Friday, February 27, 2026
2:00 PM EST - 3:45 PM EST
Room: 513E

Papers

Sonic Colonialism: Power, Noise, and the Politics of Listening
Amitabh Vikram Dwivedi — Shri Mata Vaishno Devi University
Speaker Bio

 Amitabh Vikram Dwivedi is a faculty member in the School of Languages and Literature at Shri Mata Vaishno Devi University. His research focuses on linguistics, language documentation, and the preservation of endangered South Asian languages. Author of several grammars and books, he has contributed over 180 chapters and numerous papers to leading publishers and indexed journals. His publications are held in global libraries (Uni. of Stanford & Princeton).

 

Abjection and Orientalism: Deepa Anappara’s Djinn Patrol on the Purple Line
Priyadarshini Gupta — OP
Muddasir Ramzan — Islamic University of Science & Technology
Speaker Bio

Priyadarshini Gupta is an Associate Professor of English at OP Jindal Global University, Delhi-NCR, India. She works on Neo-Orientalism and the Orientalism of India.

Muddasir Ramzan is an Assistant Professor of English at a university in Kashmir.

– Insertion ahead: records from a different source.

Lemma elem_of_zip_seq {A} (l : list A) i a : (i, a) ∈ zip (seq 0 (length l)) l <-> l !! i = Some a.
Proof.
  rewrite list_elem_of_lookup. split.
  - intros (k & Hk). rewrite lookup_zip_with in Hk. destruct (seq 0 (length l) !! k) as [x|] eqn:Hx; [|done]. apply lookup_seq in Hx as [-> _].
    cbn in Hk. destruct (l !! k) eqn:Hl; [|done]. by injection Hk as <- <-.
  - intros Hl. exists i. rewrite lookup_zip_with, Hl. rewrite (proj2 (lookup_seq 0 (length l) i i)); [done|]. split; [done|]. by eapply lookup_lt_Some.
Qed.

(** ** The graph *)

(** Propagation [i] can be put in the FIFO [key]. *)
Definition canUse (descs : list (list PropagationDesc)) (i : nat) (key : AnchorAndDepth) : Prop :=
  exists pdv pd, descs !! i = Some pdv /\ pd ∈ pdv /\ fifoKey (Some pd) = Some key.

Section Graph.
Context (descs : list (list PropagationDesc)).

Lemma fifoMap_row (i j : nat) (pdv : list PropagationDesc) (fm : gmap (Z * Z) (gset nat)) (key : AnchorAndDepth) :
  j ∈ default ∅ (fold_left (fun (fifoMap : gmap (Z * Z) (gset nat)) pd =>
      if _inFifo pd then <[_anchorAndDepth pd := {[i]} ∪ default ∅ (fifoMap !! _anchorAndDepth pd)]> fifoMap else fifoMap) pdv fm !! key) <->
  j ∈ default ∅ (fm !! key) \/ (j = i /\ exists pd, pd ∈ pdv /\ fifoKey (Some pd) = Some key).
Proof.
  revert fm; induction pdv as [|pd pdv IH]; intros fm; cbn [fold_left].
  - split; [by left|]. intros [?|(_ & pd & ? & _)]; [done|set_solver].
  - rewrite IH. setoid_rewrite elem_of_cons. cbn [fifoKey]. destruct (_inFifo pd) eqn:Hf.
    + destruct (decide (_anchorAndDepth pd = key)) as [<-|Hne].
      * rewrite lookup_insert_eq. cbn [from_option id]. rewrite elem_of_union, elem_of_singleton. split.
        -- intros [[->|?]|(-> & pd' & ? & ?)]; [right; split; [done|]; exists pd; rewrite Hf; auto|by left|right; split; [done|]; exists pd'; auto].
        -- intros [?|(-> & _)]; [left; by right|left; by left].
      * rewrite lookup_insert_ne by done. split.
        -- intros [?|(-> & pd' & ? & ?)]; [by left|right; split; [done|]; exists pd'; auto].
        -- intros [?|(-> & pd' & [->|?] & Hk)]; [by left| |right; split; [done|]; by exists pd']. rewrite Hf in Hk. congruence.
    + split.
      * intros [?|(-> & pd' & ? & ?)]; [by left|right; split; [done|]; exists pd'; auto].
      * intros [?|(-> & pd' & [->|?] & Hk)]; [by left| |right; split; [done|]; by exists pd']. by rewrite Hf in Hk.
Qed.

He works on contemporary Muslim writing, 20th- and 21st-century fiction, and South Asian literature, with special emphasis on Kashmir studies and narratives of migration.

Saturday, February 28, 2026
2:00 PM EST - 3:45 PM EST
Room: 513E

Papers

Dalit Muslims, a tragedy: Between the Annihilation of Caste and the invisibilization of castes
Badusha Peer Masthan — Texas Tech University
Speaker Bio

Badusha Peer Masthan is a Ph.D. graduate student and GPTI in the Department of English at Texas Tech University. He is pursuing his research in English literature. He holds his bachelor’s, master’s, and MPhil degrees in English literature from the University of Madras, Chennai, India. His research interests are contemporary Indian English literature, Dalit literature, Dalit Muslim literature, and Urdu feminist poetry.

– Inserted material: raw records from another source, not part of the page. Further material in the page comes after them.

(* ===== verification/Rename.v ===== *)
(** * Renaming of local registers

    [lower.cpp]: [Rename], which gives every write of a local register in a
    basic block a register of its own.  An enqueue operation keeps the table
    from original to renamed registers and its inverse. *)

From S2P Require Import Prelude MachineInt Literals Ir Flow.
Import MachineInt Containers Literals Ir Flow.

Module Rename.

Definition renameSource (renameTable : gmap nat nat) (srcOp : SourceOperand) : SourceOperand :=
  match srcOp with
  | SrcRegister r => SrcRegister (mkAccessedRegister (LookupWithDefault renameTable (_registerIndex r) (_registerIndex r)))
  | _ => srcOp
  end.

Definition renameDestination (st : Program * gmap nat nat) (destOp : DestinationOperand)
    : result (Program * gmap nat nat * DestinationOperand) :=
  let '(program, renameTable) := st in
  match destOp with
  | DstRegister reg =>
      regDesc ← at_ (_registerTable program) (_registerIndex reg);
      if CanRegisterTypeBeRenamed (_type regDesc) then
        let '(program, newRegisterIndex) := AllocateRegister_desc program regDesc in
        Ok (program, <[_registerIndex reg := newRegisterIndex]> renameTable, DstRegister (mkAccessedRegister newRegisterIndex))
      else
        assert_ (bool_decide (renameTable !! _registerIndex reg = None));;
        Ok (program, renameTable, destOp)
  | DstFifo _ => Ok (program, renameTable, destOp)
  end.

Definition renameDestinations (st : Program * gmap nat nat) (dst : list DestinationOperand)
    : result (Program * gmap nat nat * list DestinationOperand) :=
  foldM (fun acc destOp => '(st, destOp) ← renameDestination acc.1 destOp; Ok (st, acc.2 ++ [destOp])) dst (st, []).

(** The inverse of the renaming table *)
Definition reverseTable (renameTable : gmap nat nat) : result (gmap nat nat) :=
  foldM (fun reverseRenamingTable (p : nat * nat) => SafeInsert reverseRenamingTable p.2 p.1) (map_entries renameTable) ∅.

Definition renameOperation (st : Program * gmap nat nat) (op : FlowOperation) : result (Program * gmap nat nat * FlowOperation) :=
  '(renamingTable, reverseRenamingTable) ←
    (if isEnqueue (_opcode (_operation op)) then
       assert_ (bool_decide (_reverseRenamingTable op = ∅));;
       reverseRenamingTable ← reverseTable st.2;
       Ok (st.2, reverseRenamingTable)
     else Ok (_renamingTable op, _reverseRenamingTable op));
  '(st', dst) ← renameDestinations st (_dst (_operation op));
  let o := _operation op in
  Ok (st', mkFlowOperation (mkOperation (_opcode o) (_signExtendSourceMask o) (_locations o) (renameSource st.2 <$> _src o) dst)
             (_getSuccessorBlock op) renamingTable reverseRenamingTable (_isContextSaverCaller op)).

Definition Rename (program : Program) (basicBlock : FlowBlock) : result (Program * FlowBlock) :=
  '(st, basicBlock) ← ForEachOperationForward renameOperation Unscheduled basicBlock (program, ∅);
  Ok (st.1, basicBlock).

End Rename.
(* ===== verification/Decompositions.v ===== *)
(** * Comparisons by subtraction and by reduction

    [DecomposeCompareCarryChain] and [DecomposeCompareEQ] replace a comparison
    by operations that have its effect. *)

From stdpp Require Import functions.
From stdpp Require Import functions pretty.
From S2P Require Import Prelude MachineInt Literals Ir LutFacts Semantics Run Reduce ReduceCorrect Decompose Emit.
Import MachineInt Literals Ir LutFacts Semantics Run Reduce ReduceCorrect Decompose Emit.

Module DecomposeCompare.

(** What the decomposition of a comparison needs: two operands and a
    destination of one bit *)
Record compare_ok (program : Program) (op : Operation) (t : ParseTreeBinaryOpType) (a b : SourceOperand) (d : AccessedRegister) : Prop := mk_compare_ok {
  co_opcode : _opcode op = BinaryOp t;
  co_src : _src op = [a; b];
  co_wf : operand_wf program a /\ operand_wf program b;
  co_dst : _dst op = [DstRegister d];
  co_width : has_width program (_registerIndex d) 1;
  co_locations : _locations op <> ∅ }.

Lemma GetPromotedWidth_eq w s e : 0 < w < 2 ^ 30 -> GetPromotedWidth w s e = w + Z.b2z (e && negb s).
Proof. intros Hw. unfold GetPromotedWidth, u64_add. destruct (e && negb s); [rewrite u64_small by (unfold is_u64; lia)|]; cbn; lia. Qed.

(** Both operands fit into the wider of the promoted widths. *)
Lemma promoted_in_width w0 w1 s0 s1 v0 v1 :
  let e := s0 || s1 in let W := Z.max (w0 + Z.b2z (e && negb s0)) (w1 + Z.b2z (e && negb s1)) in
  0 < w0 -> 0 < w1 -> in_width w0 s0 v0 -> in_width w1 s1 v1 -> in_width W e v0 /\ in_width W e v1.
Proof.
  intros e W Hw0 Hw1 H0 H1.
  assert (Hgen : forall w s v, 0 < w -> w + Z.b2z (e && negb s) <= W -> (e = false -> s = false) -> in_width w s v -> in_width W e v).
  { intros w s v Hw Hle Hes Hv. destruct e; [destruct s|rewrite (Hes eq_refl) in *]; cbn in Hle.
    - eapply in_width_mono; [|exact Hv]. lia.
    - eapply in_width_mono; [|by apply in_width_promote]. lia.
    - eapply in_width_mono; [|exact Hv]. lia. }
  split; (eapply Hgen; [| |intros He|eassumption]; [done|lia|]); by destruct s0, s1.
Qed.

(** The sign of a difference *)
Lemma difference_sign W e a b :
  0 < W -> in_width W e a -> in_width W e b -> Z.shiftr ((a - b) mod 2 ^ (W + 1)) W = Z.b2z (a <? b).
Proof.
  intros HW Ha Hb. rewrite Z.shiftr_div_pow2 by lia. destruct (pow2_half W HW). assert (Hp : 2 ^ (W + 1) = 2 * 2 ^ W) by (rewrite Z.pow_add_r by lia; lia).
  assert (H2 : - 2 ^ W <= a - b < 2 ^ W) by (unfold in_width in *; destruct e; lia). rewrite Hp.
  destruct (Z.ltb_spec a b).
  - rewrite <- (Z.mod_unique_pos (a - b) (2 * 2 ^ W) (-1) (a - b + 2 * 2 ^ W)) by lia.
    by rewrite <- (Z.div_unique_pos _ (2 ^ W) 1 (a - b + 2 ^ W)) by lia.
  - rewrite Z.mod_small by lia. by rewrite Z.div_small by lia.
Qed.

Definition carry_chain_type (t : ParseTreeBinaryOpType) : bool :=
  match t with ParseTreeBinaryOpTypeGT | ParseTreeBinaryOpTypeGE | ParseTreeBinaryOpTypeLT | ParseTreeBinaryOpTypeLE => true | _ => false end.

Lemma shiftr_size_t p σ k : 0 <= k -> operandInt p σ false (SourceOperand_size_t k 64) = k.
Proof. done. Qed.
(** One operand *)
Lemma propagateSource_step V op n o all ch x :
  values_ok V -> Forall source_ok (_src op) -> _src op !! n = Some x -> propagated V op n o ->
  exists o' ch', propagateSource program globals V (o, all, ch) n = Ok (o', all && settled V x, ch') /\ propagated V op (S n) o' /\
    (ch' = false -> ch = false /\ o' = o) /\ (ch = true -> ch' = true).
Proof.
  intros HV Hs Hx H. pose proof (Forall_lookup_1 _ _ _ _ Hs Hx) as Hox. pose proof (propagated_length _ _ _ _ H) as Hlen. pose proof (lookup_lt_Some _ _ _ Hx) as Hn.
  assert (Hon : _src o !! n = Some x) by (rewrite (pg_src _ _ _ _ H), Hx; cbn [fmap option_fmap option_map]; by rewrite Nat.ltb_irrefl).
  unfold propagateSource. rewrite (at_Some _ _ _ Hon). cbn [mbind result_bind].
  (* an operand that stays *)
  assert (Hstay : newSource V (_opcode op) n x = x -> propagated V op (S n) o).
  { intros Hnew. destruct H as [Ho Hm Hl Hd Hsrc Hlut Hv]. split; try done. intros j. rewrite Hsrc. destruct (decide (j = n)) as [->|Hne].
    - rewrite Hx. cbn [fmap option_fmap option_map]. rewrite Nat.ltb_irrefl, (proj2 (Nat.ltb_lt n (S n))) by lia. by rewrite Hnew.
    - destruct (Nat.ltb_spec j n), (Nat.ltb_spec j (S n)); try done; lia. }
  destruct x as [l|r|f|s].
  - rewrite andb_true_r. exists o, ch. split; [done|]. split; [by apply Hstay|done].
  - destruct r as [r]. rewrite sourceValue_known by done. cbn [mbind result_bind settled newSource _registerIndex] in *. destruct (known V r) as [l|] eqn:Hk.
    2: { rewrite andb_false_r. exists o, ch. split; [done|]. split; [by apply Hstay|done]. }
    assert (Hal : AllowLiteralSourceOperand o n = Ok (allowed (_opcode op) n)).
    { unfold AllowLiteralSourceOperand. rewrite (proj2 (Nat.ltb_lt _ _)) by lia. cbn [assert_ mbind result_bind]. f_equal. pose proof (pg_opcode _ _ _ _ H) as Hk'.
      unfold same_kind in Hk'. destruct (_opcode op) eqn:Eop; try (by rewrite Hk'). by destruct Hk' as (lut & ->). }
    rewrite Hal, andb_true_r. cbn [mbind result_bind]. destruct (allowed (_opcode op) n) eqn:Ha; [|exists o, ch; split; [done|]; split; [by apply Hstay|done]].
    destruct (known_wf V r l HV Hox Hk) as (d & Hd & Hw & Hb & Hvb). assert (Hlwf : lit_wf l /\ _width l < 2 ^ 30) by (unfold lit_wf; rewrite Hw; lia).
    set (o1 := setSource o n (SrcLiteral l)).
    assert (Hsrc1 : forall j, _src o1 !! j = (fun x => if (j <? S n)%nat then newSource V (_opcode op) j x else x) <$> _src op !! j).
    { intros j. unfold o1. cbn [setSource _src]. destruct (decide (j = n)) as [->|Hne].
      - rewrite list_lookup_insert_eq by lia. rewrite Hx. cbn [fmap option_fmap option_map]. rewrite (proj2 (Nat.ltb_lt n (S n))) by lia. cbn [newSource _registerIndex]. by rewrite Hk, Ha.
      - rewrite list_lookup_insert_ne by done. rewrite (pg_src _ _ _ _ H). destruct (Nat.ltb_spec j n), (Nat.ltb_spec j (S n)); try done; lia. }
    assert (Hval1 : forall σ, agrees V σ -> constants σ -> opValue program σ o1 = opValue program σ o).
    { intros σ Hag Hc. apply opValue_resolve; try done. apply list_eq. intros j. rewrite !list_lookup_fmap, Hsrc1, (pg_src _ _ _ _ H). destruct (_src op !! j) as [y|]; [|done].
      cbn [fmap option_fmap option_map]. f_equal. destruct (Nat.ltb_spec j n), (Nat.ltb_spec j (S n)); try done; [lia|]. by apply newSource_literal. }
    destruct (isLut op) eqn:Hlut.
    + destruct (pg_lut _ _ _ _ H Hlut) as (es & Hes). pose proof (lut_wf_setSource o es n l Hes (proj1 Hlwf) (proj2 Hlwf)) as Hes1. fold o1 in Hes1.
      assert (isLut o1 = true) as -> by (unfold isLut; by rewrite (lut_opcode _ _ _ Hes1)).
      destruct (FixupLutOp_setSource o1 es Hes1) as (b & o2 & es2 & -> & Hes2 & He2 & Hs2 & Hm2 & Hd2 & Hl2 & Hlut2). cbn [mbind result_bind].
      exists o2, true. split; [done|]. split; [|done]. destruct H as [Ho Hm Hlo Hdst Hsrc Hl Hv]. split.
      * unfold isLut in Hlut, Hlut2. unfold same_kind. destruct (_opcode op); try done. destruct (_opcode o2); try done. by eexists.
      * rewrite Hm2. done.
      * rewrite Hl2. done.
      * rewrite Hd2. done.
      * intros j. by rewrite Hs2.
      * intros _. by exists es2.
      * intros σ Hag Hc. rewrite He2, Hval1 by done. by apply Hv.
    + assert (isLut o1 = false) as ->.
      { unfold isLut, o1 in *. cbn [setSource _opcode]. pose proof (pg_opcode _ _ _ _ H) as Hk'. unfold same_kind in Hk'. destruct (_opcode op); rewrite ?Hk'; done. }
      cbn [mbind result_bind]. exists o1, true. split; [done|]. split; [|done]. destruct H as [Ho Hm Hlo Hdst Hsrc Hl Hv]. split; try done; [by rewrite Hlut|]. intros σ Hag Hc. rewrite Hval1 by done. by apply Hv.
  - rewrite andb_false_r. exists o, ch. split; [done|]. split; [by apply Hstay|done].
  - rewrite andb_false_r. exists o, ch. split; [done|]. split; [by apply Hstay|done].
Qed.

Gendering Caste: Understanding (Im)Moral Foundations of Caste
Sruthi Sasidharan T V — English and Foreign Languages University (EFLU)
Speaker Bio

Sruthi Sasidharan T V has recently submitted her PhD in Comparative Literature at the English and Foreign Languages University, Hyderabad. Her doctoral thesis, "Embodying Caste, Caste-ing Touch: Narrativizing Experiences of Caste", critically examines the experiential and relational dimensions of caste through a phenomenological framework. Her areas of interest include comparative literature, caste studies, and phenomenology.